Partecipato incontro al Mercato Coperto di Via Montebello, tra informazioni e consigli per contribuire a prevenire i tumori attraverso la dieta quotidian

Il Mercato di Campagna Amica Ferrara di Via Montebello si conferma come luogo di prossimità ed incontro con i cittadini, aperto non solo per la compravendita dei prodotti delle aziende agricole, ma anche come punto a disposizione della città di Ferrara e delle tante associazioni che condividono principi e progetti di Coldiretti ed ora anche punto dove recarsi per contribuire alla prevenzione delle malattie tumorali e di una dieta sana.
È quanto emerge dall’incontro organizzato da Coldiretti Ferrara ovvero da Donne Impresa, rappresentate dalla responsabile provinciale Monia Dalla Libera, che ha coinvolto anche l’amministrazione comunale estense (presente l’assessore Cristina Coletti e la consigliera Paola Peruffo) e le associazioni ANDOS e LILT Ferrara per raccontare come nel giorno degli innamorati sia importante parlare anche dell’amore per se stessi e di cosa fare in termini molto semplici e pratici per adottare una buona alimentazione, presupposto di salute e benessere.

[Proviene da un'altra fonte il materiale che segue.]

Lemma preserves_getitem_list cols : preserves P (getitem_list cols).
Proof.
  induction cols as [|c cols IH]; simpl.
  - apply preserves_ret.
  - apply preserves_bind; [apply preserves_getitem|]. intros s.
    apply preserves_bind; [exact IH|]. intros ss. apply preserves_ret.
Qed.

Lemma preserves_por (a b : M bool) :
  preserves P a -> preserves P b -> preserves P (por a b).
Proof.
  intros Ha Hb. unfold por. apply preserves_bind; [exact Ha|].
  intros [|]; [apply preserves_ret | exact Hb].
Qed.

Lemma preserves_val_to_check mode area col :
  preserves P (val_to_check mode area col).
Proof.
  unfold val_to_check. destruct (String.eqb mode "ha").
  - apply preserves_bind; [apply preserves_getitem|]. intros c.
    apply preserves_bind; [apply preserves_getitem|]. intros a.
    apply preserves_bind; [apply preserves_lift|]. intros q.
    apply preserves_ret.
  - apply preserves_getitem.
Qed.

Lemma preserves_row_eq df0 i name lit : preserves P (row_eq df0 i name lit).
Proof.
  unfold row_eq. apply preserves_bind; [apply preserves_lift|].
  intros c. apply preserves_ret.
Qed.

(** What the indicator deriver keeps, given what its two assignments
    keep. *)
Lemma preserves_add_indicator_column mode area cols t new low high sc :
  preserves P (setitem new (CStr (kwarg low "yes"))) ->
  (forall mask, preserves P (loc_set mask new (CStr (kwarg high "no")))) ->
  preserves P (add_indicator_column mode area cols t new low high sc).
Proof.
  intros Hs Hl. unfold add_indicator_column.
  apply preserves_bind; [exact Hs|]. intros _.
  destruct (kwarg sc false).
  - apply preserves_bind; [apply preserves_get_df|]. intros d.
    apply preserves_bind; [apply preserves_getitem_list|]. intros ss.
    apply preserves_bind; [apply preserves_lift|]. intros s.
    apply preserves_bind; [apply preserves_lift|]. intros mask.
    apply Hl.
  - apply preserves_for_each. intros col _.
    apply preserves_bind; [apply preserves_val_to_check|]. intros v.
    apply preserves_bind; [apply preserves_lift|]. intros mask.
    apply Hl.
Qed.

Lemma preserves_at_set index col v :
  (forall mask, preserves P (loc_set mask col v)) ->
  preserves P (at_set index col v).
Proof. intros Hl df p. unfold at_set. now apply Hl. Qed.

Dopo il saluto portato dall’assessore Coletti a nome dell’amministrazione comunale di Ferrara, con la riconoscenza a Coldiretti per le numerose iniziative ed i diversi temi trattati che non si fermano al solo atto commerciale in un bel contesto come l’ex chiesa di San Matteo, la consigliera per le pari opportunità Paola Peruffo ha evidenziato l’importanza di parlare delle malattie e di mettersi in gioco, lavorando affinché le esperienze concrete siano stimolo per tutti, malati e non malati, a parlare di questi temi e trovare conforto nelle associazioni che a vario livello ogni giorno sono a disposizione quando ci si accorge di essere ammalati, evidenziando l’importanza del cibo di qualità ed anticipando che nel prossimo consiglio comunale sarà lei stessa la presentatrice dell’ordine del giorno contro il cibo sintetico. L’accettazione di sé insieme alle informazioni ed al sostegno che associazioni come ANDOS e LILT operano, anche oltre i programmi regionali di screening, diventano fondamentali per affrontare, il più presto possibile la malattia tumorale. Prezioso diventa sia per la prevenzione primaria che secondaria, il giusto stile di vita, l’attività fisica, e soprattutto una corretta alimentazione, che il prof. Edgardo Canducci, docente universitario e presidente di LILT, intervenuto dopo le parole di presentazione delle attività di ANDOS a livello ferrarese da parte della vicepresidente Cristina Zanni, ha riassunto nella applicazione della dieta mediterranea e nel rispetto delle tradizioni alimentari locali, consigliando il consumo di cereali, frutta e verdura fresca e di stagione, a km zero, e molto più limitatamente di carni, condimenti e dolci, senza tuttavia eliminare del tutto qualche alimento (se non in casi di patologie) ma agendo piuttosto sulle quantità consumate. In ogni caso preferire alimenti poco elaborati, che tengano conto del giusto rapporto proteico con i grassi ed i carboidrati, con antiossidanti naturali, senza ricorrere a indiscriminate assunzioni di integratori o farmaci, preferendo i mercati contadini alle farmacie. “Il modello alimentare della dieta mediterranea – ha concluso Canducci - si dimostra vincente da anni, non ha controindicazioni, rispetta la nostra tradizione e cultura, esalta e valorizza la biodiversità, è slow ed è anche convivialità, così importante sia per le persone in salute che più ancora per chi è ammalato”.
Il direttore di Coldiretti Ferrara nel suo intervento di chiusura dell’incontro ha ringraziato i relatori e Donne Impresa per l’idea ed il tema della giornata, ribadendo l’impegno anche dal punto di vista sociale dell’organizzazione agricola e la particolarità del contesto del Mercato Coperto, sempre più fulcro di incontri ed iniziative per i cittadini ferraresi, oltre che luogo dove trovare le buone produzioni degli agricoltori in vendita diretta.